Iris Disse


Der Tod tanzt mit
Radio Drama
They called them "the angel-makers of Nagyrév," the women of the small Hungarian village deep in the southeast of the country. The story had begun, as they say, rather lustfully. For when the men of the women of Nagyrév were at the front during World War I, they not only knew how to take care of the house and the farm, but also of their female welfare. The inmates of the nearby prisoner-of-war camp played a decisive role in this. When their husbands returned from the war, wounded and embittered, they got rid of them with the help of arsenic. They no longer wanted them, they were used to "better" things from prisoners of war. At some point, however, the authorities became aware of the growing number of deaths. And the drama ran its course.

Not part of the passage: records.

(* ===== verification/Collections.v ===== *)
(** * The heap under the kernel's collections

    The boxes, reference counts, strings, vectors and B-trees of the [alloc] crate take
    their memory from the global allocator. What a call of the kernel asks of it is a
    list of requests, decided by the crate and the compiler's layout of types; here
    such a list is served by the allocator of [allocator.rs], with its metrics and its
    trace. *)

From S2P Require Import Prelude Memory Monitor Trace Tlsf TlsfInv TlsfMalloc TlsfSpec Heap KernelHeap.
Local Open Scope rust_scope.

(** Memory of a layout is asked for, or the [i]-th block held (the newest first) is
    given back. *)
Inductive request := Get (l : Layout) | Put (i : nat).

Section serve.
Context (rdtsc : Z -> Z).

(** A request of the crate, with the blocks held; null is the crate's
    [handle_alloc_error]. *)
Definition serve (r : request) (A : list (Z * Layout)) : M kworld (list (Z * Layout)) :=
  match r with
  | Get l =>
      p ← KernelHeap.alloc rdtsc l;
      if p =? 0 then crash (Panic "memory allocation failed") else mret ((p, l) :: A)
  | Put i =>
      match A !! i with
      | Some (p, l) => _ ← KernelHeap.dealloc rdtsc p l; mret (delete i A)
      | None => crash (UB "release of memory that is not held")
      end
  end.

Fixpoint serve_all (rs : list request) (A : list (Z * Layout)) : M kworld (list (Z * Layout)) :=
  match rs with
  | [] => mret A
  | r :: rs' => A' ← serve r A; serve_all rs' A'
  end.
End serve.

(** ** What is held, and what is recorded *)

Definition held_after (L : list Layout) (r : request) : list Layout :=
  match r with Get l => l :: L | Put i => delete i L end.

Definition held (L : list Layout) (rs : list request) : list Layout := fold_left held_after rs L.

(** The event of a request, with its size. *)
Definition event_of (L : list Layout) (r : request) : TraceEventId * Z :=
  match r with Get l => (Alloc, lsize l) | Put i => (Free, default 0 (lsize <$> L !! i)) end.

Fixpoint events_of (L : list Layout) (rs : list request) : list (TraceEventId * Z) :=
  match rs with
  | [] => []
  | r :: rs' => event_of L r :: events_of (held_after L r) rs'
  end.

(** A heap of [n] bytes has room for each request as it comes. *)
Definition fits_one (n : Z) (L : list Layout) (r : request) : Prop :=
  match r with
  | Get l => small_align l /\ room n L l
  | Put i => (i < length L)%nat
  end.

Fixpoint fits (n : Z) (L : list Layout) (rs : list request) : Prop :=
  match rs with
  | [] => True
  | r :: rs' => fits_one n L r /\ fits n (held_after L r) rs'
  end.

(** The same as a test. *)
Fixpoint fitsb (n : Z) (L : list Layout) (rs : list request) : bool :=
  match rs with
  | [] => true
  | r :: rs' =>
      match r with
      | Get l => (0 <=? lsize l) && (lsize l <=? 2 ^ 56) && bool_decide (lalign l ∈ [1; 2; 4; 8]) &&
          ((Z.of_nat (length L) + 1) * (2 * needed_for (lsize l) (lalign l)) + footprint L <=? n)
      | Put i => (i <? length L)%nat
      end && fitsb n (held_after L r) rs'
  end.

Lemma fitsb_fits n rs : forall L, fitsb n L rs = true -> fits n L rs.
Proof.
  induction rs as [|r rs IH]; intros L; [done|]. cbn [fitsb fits]. intros [Hr Hrs]%andb_true_iff. split; [|auto].
  destruct r as [l|i]; cbn [fits_one]; [|by apply Nat.ltb_lt].
  rewrite !andb_true_iff in Hr. destruct Hr as [[[H1 H2] H3%bool_decide_eq_true] H4]. split; [|by apply Z.leb_le].
  split; [lia|]. set_unfold in H3. destruct H3 as [->|[->|[->|[->|[]]]]]; [exists 0|exists 1|exists 2|exists 3]; done.
Qed.

Lemma held_app L rs1 rs2 : held L (rs1 ++ rs2) = held (held L rs1) rs2.
Proof. apply fold_left_app. Qed.

Lemma events_app rs1 rs2 : forall L, events_of L (rs1 ++ rs2) = events_of L rs1 ++ events_of (held L rs1) rs2.
Proof. induction rs1 as [|r rs1 IH]; intros L; [done|]. simpl. by rewrite IH. Qed.

Lemma fits_app n rs1 rs2 : forall L, fits n L (rs1 ++ rs2) <-> fits n L rs1 /\ fits n (held L rs1) rs2.
Proof. induction rs1 as [|r rs1 IH]; intros L; simpl; [tauto|]. rewrite IH. unfold held. simpl. tauto. Qed.

Lemma events_length rs : forall L, length (events_of L rs) = length rs.
Proof. induction rs as [|r rs IH]; intros L; simpl; [done|]. by rewrite IH. Qed.

(** ** Requests with room are served *)

(** The part of an event that does not depend on where the block lies or the time. *)
Definition summary (e : event) : TraceEventId * Z := (ev_id e, ev_a0 e).

(** From heap [k] with [A] held to [k'] with [A'], serving [rs]: the layouts held and
    the events recorded since are those of the requests. *)
Record serviced (lo hi : Z) (rs : list request) (A : list (Z * Layout)) (k : kworld) (A' : list (Z * Layout)) (k' : kworld) : Prop := {
  s_inv : kernel_inv lo hi k' A';
  s_held : snd <$> A' = held (snd <$> A) rs;
  s_frames : allocated_frames (kmon k') = allocated_frames (kmon k);
  s_trace : forall es, trace_holds es (ktrace k) -> Z.of_nat (length es + length rs) < 2 ^ 64 ->
    exists es', trace_holds (es ++ es') (ktrace k') /\ summary <$> es' = events_of (snd <$> A) rs
}.

Section serviced_requests.
Context (rdtsc : Z -> Z) (lo hi : Z).

Lemma one_event tsc id a0 a1 t t' es : record tsc id a0 a1 t = Ret (tt, t') -> trace_holds es t ->
  Z.of_nat (length es + 1) < 2 ^ 64 -> trace_holds (es ++ [mkEvent tsc id a0 a1]) t'.
Proof.
  intros Hr Ht Hl. pose proof (record_holds es t (mkEvent tsc id a0 a1) Ht ltac:(lia)) as Hw.
  unfold wp in Hw. cbn [ev_tsc ev_id ev_a0 ev_a1] in Hw. by rewrite Hr in Hw.
Qed.

Lemma serve_ok r A k : kernel_inv lo hi k A -> fits_one (hi - lo) (snd <$> A) r ->
  wp (serve rdtsc r A) (fun A' k' => serviced lo hi [r] A k A' k') k.
Proof.
  intros Hk Hf. destruct r as [l|i]; cbn [serve fits_one] in *.
  - destruct Hf as [Hl Hroom]. destruct (wp_elim _ _ _ (kernel_alloc_wp rdtsc lo hi k A l Hk Hl)) as (p & k' & Hrun & Hc).
    apply wp_bind. eapply wp_intro; [exact Hrun|]. destruct Hc as [(_ & _ & Hno)|[Hp Hk']]; [done|].
    rewrite (proj2 (Z.eqb_neq p 0)) by done. apply wp_ret. destruct (alloc_trace rdtsc k l p k' Hrun) as [Hfr Htr].
    split; [done|done|done|]. intros es Hes Hlen. exists [mkEvent (rdtsc (kreads k)) Alloc (lsize l) p]. split; [|done].
    apply (one_event _ _ _ _ (ktrace k)); [by apply Htr|done|done].
  - rewrite length_fmap in Hf. destruct (A !! i) as [[p l]|] eqn:Ei; [|by apply lookup_ge_None in Ei; lia].
    pose proof (take_drop_middle A i (p, l) Ei) as HA.
    assert (Hd : delete i A = take i A ++ drop (S i) A) by apply delete_take_drop.
    rewrite <- HA in Hk. destruct (wp_elim _ _ _ (kernel_dealloc_wp rdtsc lo hi k _ p l _ Hk)) as ([] & k' & Hrun & Hk').
    apply wp_bind. eapply wp_intro; [exact Hrun|]. apply wp_ret. destruct (dealloc_trace rdtsc k p l k' Hrun) as [Hfr Htr].
    rewrite Hd. split; [done| |done|].
    + cbn. rewrite delete_take_drop, fmap_app. by rewrite fmap_take, fmap_drop.
    + intros es Hes Hlen. exists [mkEvent (rdtsc (kreads k)) Free (lsize l) p]. split.
      * by apply (one_event _ _ _ _ (ktrace k)).
      * cbn. rewrite list_lookup_fmap, Ei. done.
Qed.

Lemma served_trans rs1 rs2 A1 k1 A2 k2 A3 k3 :
  serviced lo hi rs1 A1 k1 A2 k2 -> serviced lo hi rs2 A2 k2 A3 k3 -> serviced lo hi (rs1 ++ rs2) A1 k1 A3 k3.
Proof.
  intros [I1 H1 F1 T1] [I2 H2 F2 T2]. split; [done|by rewrite held_app, <- H1|congruence|].
  intros es Hes Hlen. rewrite length_app in Hlen. destruct (T1 es Hes ltac:(lia)) as (e1 & Ht1 & Hs1).
  assert (length e1 = length rs1) as Hl1 by (rewrite <- (length_fmap summary), Hs1; apply events_length).
  destruct (T2 (es ++ e1) Ht1) as (e2 & Ht2 & Hs2); [rewrite length_app; lia|].
  exists (e1 ++ e2). rewrite app_assoc. split; [done|]. by rewrite fmap_app, Hs1, Hs2, events_app, <- H1.
Qed.

Lemma serve_all_ok rs : forall A k, kernel_inv lo hi k A -> fits (hi - lo) (snd <$> A) rs ->
  wp (serve_all rdtsc rs A) (fun A' k' => serviced lo hi rs A k A' k') k.
Proof.
  induction rs as [|r rs IH]; intros A k Hk Hf; cbn [serve_all].
  - apply wp_ret. split; [done|done|done|]. intros es Hes _. exists []. by rewrite app_nil_r.
  - destruct Hf as [H1 H2]. apply wp_bind. eapply wp_mono; [by apply serve_ok|]. intros A1 k1 Hs1.
    eapply wp_mono; [apply IH; [apply Hs1|by rewrite (s_held _ _ _ _ _ _ _ Hs1)]|].
    intros A2 k2 Hs2. exact (served_trans [r] rs _ _ _ _ _ _ Hs1 Hs2).
Qed.
End serviced_requests.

The radio play narrates this frenzied series of murders with comic ambiguity and from different perspectives. There is the midwife who distributed the poison; the mother who killed her husband, her lover and later her neighbor; a young woman who kills a former lover and - by mistake - her husband, and the investigator who finally brings the murders to light. Not to mention the discussions of the ladies and gentlemen of the Nagyrev senior citizens' day care center, who still vividly remember it today.
Most of the recordings for the radio play were made with musicians and actors on location, in the river landscape of Nagyrev and its surroundings.